Youth builders push green envelope

YouthBuild students Douglas Walker, Kenneth Cardoso and William Brewington, all in their early 20s, move a structural insulated panel into place on the second floor of 26 Arbutus St. Photo by Pete Stidman

Call it another rung on the ladder toward an environmentally sustainable Boston, or perhaps, another tug on the rope that will bring that lofty goal down to earth.

YouthBuild Boston, an organization that has taught values through construction work since their inception in the basement of Roxbury's First Unitarian Church in 1990, is taking the city's advances in green building and pushing them further.

At 26 Arbutus St. in Dorchester they are building one of the Department of Neighborhood Development's prototype two-family designs, but beefing up the particulars to reach LEED Platinum, green-building's most coveted certification.

"Half the cost of the average heating bill, that's our goal: cut the utility bills in half," said Tim Tudor, YouthBuild's general superintendent. "I'll bet it'll be less than half."

The project includes at least two firsts for homes built through the city's DND: Structural Insulated Panels and an insulated concrete form foundation. Both are aimed at sealing the house against Boston's icy winters, making the houses more affordable for their residents in the long-term, not just the purchase price.

"YouthBuild has gone above and beyond our guidelines," said John Feuerbach, DND's senior development officer. "This is like a pioneering effort on their part. They've got the whole area of training and apprenticing down and now they're getting kids involved in a whole new way of building in the city. If they are successful, we could use 26 Arbutus as an example for what we build in the future."

The city agency gave YouthBuild the vacant lot to build on as a tiny part of the larger Franklin Field South Phase III scattered housing development, a result of years of community process.

The city began requiring all the new affordable housing they fund to be LEED Silver certifiable beginning in April 2007, so the ball was already beginning to roll in a green direction. YouthBuild's project could make a higher green target a little easier to reach for those who follow. LEED stands for Leadership in Energy and Environmental Design, a standard created by the Green Building Council based on a point-system. Each environmentally friendly feature gets a certain number of points, and a well sealed and insulated building rates high.

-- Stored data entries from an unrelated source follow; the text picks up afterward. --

(** * Breagle TV lift: the BLE cover entity of
      [homeassistant/components/breagle/cover.py]

    The entity [BreagleBT] owns one BLE client handle, an availability flag
    and an optimistic position flag.  Its coroutines are embedded as
    computations of a small state-and-exception monad over

    - the entity's own attributes ([BreagleBT]),
    - the state of the BLE stack, reached only through the [Transport]
      interface (bleak / bleak_retry_connector are not part of the
      integration), and
    - a chronological trace of the calls made to the two collaborators
      (BLE stack and host), with their results.

    Each coroutine runs from call to return without another one in between;
    the disconnect callback of the BLE stack is a call of its own
    ([diconnected_cb]) between two of them.

    Python's [None] is [None] of an [option]; an exception is the [Raise]
    outcome.  The BLE stack signals every failure with [BleakError]; the
    interpreter itself raises [AttributeError] on an attribute access on
    [None].  [_LOGGER.error] calls are kept in the trace, with the message
    they are given (the text of the exception comes from the BLE stack);
    debug and info logging is left out. *)

From Stdlib Require Import List String Ascii Bool Arith NArith Lia.
From Stdlib.Strings Require Import Byte.
Import ListNotations.
Local Open Scope string_scope.
Local Open Scope list_scope.

(** ** const.py *)

Definition DOMAIN : string := "breagle".
Definition MODEL_TVLIFT : string := "Breagle".
Definition MODEL_UNKNOWN : string := "Unknown".

(** ** Module constants of cover.py *)

Definition CONTROL_UUID : string := "0000ffe1-0000-1000-8000-00805f9b34fb".
Definition NOTIFY_UUID : string := "0000ffe1-0000-1000-8000-00805f9b34fb".

(** [ble_name.startswith("limoss")] *)
Definition model_from_name (ble_name : string) : string :=
  if String.prefix "limoss" ble_name then MODEL_TVLIFT else MODEL_UNKNOWN.

(** ** [bytes.fromhex] *)

Definition hex_digit (c : ascii) : option N :=
  let n := N_of_ascii c in
  if ((48 <=? n) && (n <=? 57))%N then Some (n - 48)%N
  else if ((65 <=? n) && (n <=? 70))%N then Some (n - 55)%N
  else if ((97 <=? n) && (n <=? 102))%N then Some (n - 87)%N
  else None.

(** ASCII whitespace, which [bytes.fromhex] skips between bytes. *)
Definition is_space (c : ascii) : bool :=
  let n := N_of_ascii c in
  ((n =? 32) || ((9 <=? n) && (n <=? 13)))%N.

(** [None] stands for the [ValueError] of a malformed literal. *)
Fixpoint bytes_fromhex (s : string) : option (list byte) :=
  match s with
  | EmptyString => Some []
  | String c1 rest =>
      if is_space c1 then bytes_fromhex rest
      else
        match rest with
        | EmptyString => None
        | String c2 rest' =>
            match hex_digit c1, hex_digit c2 with
            | Some h, Some l =>
                match Byte.of_N (16 * h + l), bytes_fromhex rest' with
                | Some b, Some bs => Some (b :: bs)
                | _, _ => None
                end
            | _, _ => None
            end
        end
  end.

(** The two literals of [async_close_cover] and [async_open_cover]. *)
Definition CLOSE_HEX : string := "DDA212A0446A3DBFC7A2".
Definition OPEN_HEX : string := "DD29CCEA3FEE319C540A".

(** ** The BLE stack as an interface *)

(** A client handle ([BleakClient] object), named by a number. *)
Definition Client := nat.

Record BLEDevice := mkBLEDevice {
  address : string;
  name : string
}.

(** What the entity uses of bleak and bleak_retry_connector.  [world] is the
    state of the BLE stack and of the radio link.  A result [None] / [false]
    is a raised [BleakError]. *)
Record Transport := mkTransport {
  world : Type;
  (** [establish_connection(BleakClient, device=, name=, max_attempts=)] *)
  establish_connection :
    BLEDevice -> string -> nat -> world -> option Client * world;
  (** [client.is_connected] *)
  is_connected : Client -> world -> bool;
  (** [client.disconnect()] *)
  client_disconnect : Client -> world -> bool * world;
  (** [client.write_gatt_char(uuid, data)] *)
  write_gatt_char : Client -> string -> list byte -> world -> bool * world;
  (** [str(err)] of the [BleakError] a call has just raised, read off the
      stack the failed call leaves behind *)
  error_text : world -> string
}.

(** ** Exceptions, trace *)

Inductive exn := BleakError | AttributeError | ValueError.

Inductive outcome (A : Type) :=
| Return (a : A)
| Raise (e : exn).
Arguments Return {A} a.
Arguments Raise {A} e.

Inductive event :=
| EstablishConnection (max_attempts : nat) (r : option Client)
| ClientDisconnect (c : Client) (ok : bool)
| WriteGattChar (c : Client) (uuid : string) (data : list byte) (ok : bool)
| WriteHaState (available is_closed : option bool)
| LogError (msg : string)
| ListenOnceStop
| ScheduleUpdateHaState (force_refresh : bool).

(** ** The entity *)

Record BreagleBT := mkBreagleBT {
  _client : option Client;
  _ble_device : BLEDevice;
  _name : string;
  _mac : string;
  _is_closed : option bool;
  _available : option bool;
  _model : string
}.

Structural Insulated Panels (SIP) look a lot like giant wafer cookies, with oriented strand board or plywood on the outside and polystyrene or polyurethane foam filling inside. The New England Regional Council of Carpenters built the SIPs being used on the Arbutus Street house made to order. YouthBuild's crew puts the wafer puzzle together when they arrive. When they are interlocked together they create a superior seal and a high level of insulation.

The foundation is made of normal concrete, but instead of building wooden forms to mold the basement floor and walls, blocks of foam are used that fit together like Lego's. Once the foundation is poured, the foam mold is left in place, and sheetrock installed over it for a finished and super-insulated basement.

YouthBuild is grabbing every LEED point they can. The landscaping will include native plants and the rocks they uncovered excavating the foundation, the windows will carry a high U-value and a high efficiency boiler will be installed. Some of the points will come automatically because LEED gives points for Transit Oriented Development and density. Arbutus Street is close to major bus routes, and the new 3,000 square foot two-family will infill a small 5,000 square foot vacant lot in an already dense neighborhood. To make it more green, the house would have to generate it's own electricity.

"John Feuerbach would like us to go for the 0 percent energy usage, so we're going to try maybe next time, but the jury's still out on that," said Tudor. "You can't make the photo-voltaics work out with the subsidies and grants. The payback is just too long."

But Tudor is no pessimist. A shade cynical maybe, but no pessimist. After chuckling about all the promises presidential candidates are making he adds:

"Energy independence in 10 years, that's what Huckabee said. Energy independence in 10 years is what Obama said too. So I guess that means we'll be energy independent in 10 years."